The value of a close link in marketing

Instagram is a great way to engage with young people, customers, emerging brand designers say. It’s how Thai-based brand O Thongthai secures many of its bespoke orders — every item is now made to order. “[Clients] prefer to talk to me directly because it's personal,” Thongthai explains. “It's kind of fun for me to talk to everyone and see who my customer actually is and what they want.”

She claims that high-end clientele, particularly celebrities, value a close relationship with the jeweller.
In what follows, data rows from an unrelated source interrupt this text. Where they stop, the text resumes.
Lemma default_factory_fresh_store_witness :
  let s := mkSys (StoreRegistry_init (Some {[ "a" := mkStore 0 true ]}) None) (mkHeap 1) [] in
  (_default_factory (sys_reg s) = default_default_factory /\ ids_below s /\
   (forall st0, _stores (sys_reg s) !! "b" = Some st0 -> store_truthy st0 = false) /\
   fst (get "b" s) = Ok (mkStore 1 true)) /\
  ((forall k st', _stores (sys_reg s) !! k = Some st' -> st' <> mkStore 1 true) /\
   ids_below (snd (get "b" s))).
Proof.
  assert (Hids : ids_below (mkSys (StoreRegistry_init (Some {[ "a" := mkStore 0 true ]}) None)
                                  (mkHeap 1) [])).
  { apply map_Forall_singleton. cbn. lia. }
  assert (Hmiss : forall st0, _stores (sys_reg (mkSys (StoreRegistry_init
                     (Some {[ "a" := mkStore 0 true ]}) None) (mkHeap 1) [])) !! "b" = Some st0 ->
                   store_truthy st0 = false).
  { intros st0 H. discriminate H. }
  split; [split; [reflexivity | split; [exact Hids | split; [exact Hmiss | reflexivity]]] |].
  apply default_factory_fresh_store; [reflexivity | exact Hids | exact Hmiss | reflexivity].
Defined.

(** A thread past its factory call (or finished). *)
Definition past_call (t : GetThread) : nat :=
  match t with GT_start _ | GT_miss _ => 0 | _ => 1 end.

Lemma sum_list_with_insert {A} (f : A -> nat) (l : list A) (i : nat) (x y : A) :
  l !! i = Some y -> sum_list_with f (<[i := x]> l) + f y = sum_list_with f l + f x.
Proof.
  revert i. induction l as [| a l IH]; intros [| i] Hi; try discriminate Hi.
  - injection Hi as ->. cbn. lia.
  - change (sum_list_with f (<[S i := x]> (a :: l))) with (f a + sum_list_with f (<[i := x]> l)).
    specialize (IH i Hi). cbn [sum_list_with]. lia.
Qed.

Lemma sum_past_call_le (l : list GetThread) : sum_list_with past_call l <= length l.
Proof. induction l as [| t l IH]; cbn; [lia |]. destruct t; cbn; lia. Qed.

Lemma sched_step_inv (c : Config) (i base : nat) :
  length (sys_calls c.2) <= base + sum_list_with past_call c.1 ->
  length (sys_calls (sched_step c i).2) <= base + sum_list_with past_call (sched_step c i).1 /\
  length (sched_step c i).1 = length c.1.
Proof.
  destruct c as [ts s]. unfold sched_step. cbn.
  destruct (ts !! i) as [t |] eqn:Hi; [| done].
  intros Hinv.
  destruct (get_step t s) as [t' s'] eqn:Hstep. cbn.
  split; [| apply length_insert].
  pose proof (sum_list_with_insert past_call ts i t' t Hi) as Hsum.
  destruct t as [nm | nm | nm st | st | e]; cbn in Hstep.
  - destruct (_stores (sys_reg s) !! nm) as [st |]; [destruct (store_truthy st) |];
      injection Hstep as <- <-; cbn in *; lia.
  - unfold call_factory in Hstep.
    destruct (_default_factory (sys_reg s) nm (sys_heap s)) as [[a | e] h'];
      injection Hstep as <- <-; cbn in *; rewrite length_app; cbn; lia.
  - injection Hstep as <- <-; cbn in *; lia.
  - injection Hstep as <- <-; cbn in *; lia.
  - injection Hstep as <- <-; cbn in *; lia.
Qed.

(** Under any interleaving of [k] concurrent [get] calls, the factory is
    invoked at most [k] times: no call invokes it twice. *)
Theorem racy_gets_factory_bound (names : list string) (sched : list nat) (s : Sys) :
  length (sys_calls (run sched (map GT_start names, s)).2) <= length (sys_calls s) + length names.
Proof.
  assert (Hgen : forall (c : Config),
            length (sys_calls c.2) <= length (sys_calls s) + sum_list_with past_call c.1 ->
            length (sys_calls (run sched c).2) <=
              length (sys_calls s) + sum_list_with past_call (run sched c).1 /\
            length (run sched c).1 = length c.1).
  { unfold run. induction sched as [| i sched IH]; intros c Hc; cbn; [done |].
    destruct (sched_step_inv c i (length (sys_calls s)) Hc) as [H1 H2].
    destruct (IH _ H1) as [H3 H4]. split; [done | congruence]. }
  destruct (Hgen (map GT_start names, s)) as [H1 H2].
  { cbn. lia. }
  pose proof (sum_past_call_le (run sched (map GT_start names, s)).1) as Hle.
  rewrite H2 in Hle. cbn in Hle. rewrite length_map in Hle. lia.
Qed.

(** ** [__init__] and the caller's dictionary

    [self._stores = stores or {}] keeps a reference to the dict the caller
    passed when it is non-empty, and makes a fresh dict when it is empty
    ([{}] is falsy).  To see which dict later registrations write into,
    dicts live here on a heap of their own and are named by reference. *)

Record DictHeap := mkDictHeap { dicts : gmap nat (gmap string Store); next_dict : nat }.

(** [{}]: a fresh empty dict. *)
Definition new_dict (dh : DictHeap) : nat * DictHeap :=
  (next_dict dh, mkDictHeap (<[next_dict dh := ∅]> (dicts dh)) (S (next_dict dh))).

(** [stores or {}] for [stores : dict | None], giving the dict [_stores]
    refers to. *)
Definition init_stores_ref (stores : option nat) (dh : DictHeap) : nat * DictHeap :=
  match stores with
  | Some d =>
      match dicts dh !! d with
      | Some m => if bool_decide (m = ∅) then new_dict dh else (d, dh)
      | None => new_dict dh
      end
  | None => new_dict dh
  end.

(** [register] writing into the dict [_stores] refers to. *)
Definition register_ref (d : nat) (name : string) (store : Store) (override : bool)
    (dh : DictHeap) : res unit * DictHeap :=
  let m := match dicts dh !! d with Some m => m | None => ∅ end in
  if negb override && bool_decide (is_Some (m !! name))
  then (Raise (StoreExistsError name), dh)
  else (Ok tt, mkDictHeap (<[d := <[name := store]> m]> (dicts dh)) (next_dict dh)).

(** [register_ref] is [register] on the contents of the dict. *)
Lemma register_ref_agrees (d : nat) (m : gmap string Store) (name : string) (store : Store)
    (override : bool) (dh : DictHeap) (f : Factory) (h : Heap) (calls : list string) :
  dicts dh !! d = Some m ->
  fst (register_ref d name store override dh) =
    fst (register name store override (mkSys (mkRegistry m f) h calls)) /\
  dicts (snd (register_ref d name store override dh)) !! d =
    Some (_stores (sys_reg (snd (register name store override (mkSys (mkRegistry m f) h calls))))).
Proof.
  intros Hd. unfold register_ref, register. rewrite Hd. cbn.
  destruct (negb override && _); cbn; [by rewrite Hd | by rewrite lookup_insert_eq].
Qed.

(** A registry built from a non-empty dict shares it with the caller: a
    later [register] shows through the caller's reference.  A registry
    built from an empty dict uses a fresh one: the caller's dict stays
    empty. *)
Theorem init_shares_nonempty_dict (d : nat) (m : gmap string Store) (dh : DictHeap)
    (name : string) (store : Store) :
  dicts dh !! d = Some m -> dicts dh !! next_dict dh = None ->
  let '(r, dh1) := init_stores_ref (Some d) dh in
  let '(_, dh2) := register_ref r name store true dh1 in
  (m <> ∅ -> r = d /\ dicts dh2 !! d = Some (<[name := store]> m)) /\
  (m = ∅ -> r <> d /\ dicts dh2 !! d = Some ∅).
Proof.
  intros Hd Hfresh. unfold init_stores_ref. rewrite Hd.
  assert (Hne : next_dict dh <> d) by (intros E; rewrite E in Hfresh; congruence).
  destruct (bool_decide (m = ∅)) eqn:Hb.
  - apply bool_decide_eq_true_1 in Hb. subst m.
    unfold new_dict, register_ref; cbn.
    split; [intros []; done |]. intros _. split; [done |].
    rewrite lookup_insert_ne by done. by rewrite lookup_insert_ne.
  - apply bool_decide_eq_false_1 in Hb.
    unfold register_ref; cbn. rewrite Hd. cbn.
    split; [| intros Hm; contradiction]. intros _. split; [done |]. apply lookup_insert_eq.
Qed.

(** The caller's dict [{"a": store0}] at reference 0. *)
Definition caller_dict : gmap string Store := {[ "a" := mkStore 0 true ]}.
Definition caller_heap : DictHeap := mkDictHeap {[ 0 := caller_dict ]} 1.

Lemma init_shares_nonempty_dict_witness :
  (dicts caller_heap !! 0 = Some caller_dict /\ dicts caller_heap !! next_dict caller_heap = None) /\
  (let '(r, dh1) := init_stores_ref (Some 0) caller_heap in
   let '(_, dh2) := register_ref r "b" (mkStore 1 true) true dh1 in
   (caller_dict <> ∅ -> r = 0 /\ dicts dh2 !! 0 = Some (<[ "b" := mkStore 1 true ]> caller_dict)) /\
   (caller_dict = ∅ -> r <> 0 /\ dicts dh2 !! 0 = Some ∅)).
Proof.
  split; [split; reflexivity |].
  apply init_shares_nonempty_dict; reflexivity.
Defined.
When clients spend more than $20,000 on a ring, they want to be able to communicate directly with the jeweller. These youthful customers also expect more involvement, if not outright input, in the manufacturing process. According to the firm, O Thongthai, which specializes in bespoke signet rings and has attracted the likes of ASAP Rocky and Skepta, is 90% direct to consumer and 10% wholesale. With only one wholesale partner, Browns at Farfetch, she's under pressure to increase revenue through bespoke orders and creative ventures.

Fraser Hamilton, a London-based fine jeweller who was also a participant in the Gucci Vault concept store, says Instagram has helped his clients to communicate with one another, with him as an individual. Some 40 per cent of Hamilton’s customer base is 25 to 34 year olds, while 17 per cent are aged 18 to 24, he says. Typically, clients will send him a direct message on Instagram, requesting a custom piece of jewellery or enquiring about a particular item. He’s ready to send over a quick video and close the sale. “I believe a lot of people are coming to me because they like the fact that I'm clearly an individual who still posts cats and sunsets and leaves and a pendant on [Instagram] stories.”

Key takeaway: Through social media, creative concepts, and materials, emerging fine jewellers are exploring new methods to engage with youthful consumers. Their goal is to educate and increase their young clientele. Raw material costs are fluctuating, prompting them to rethink their pricing methods.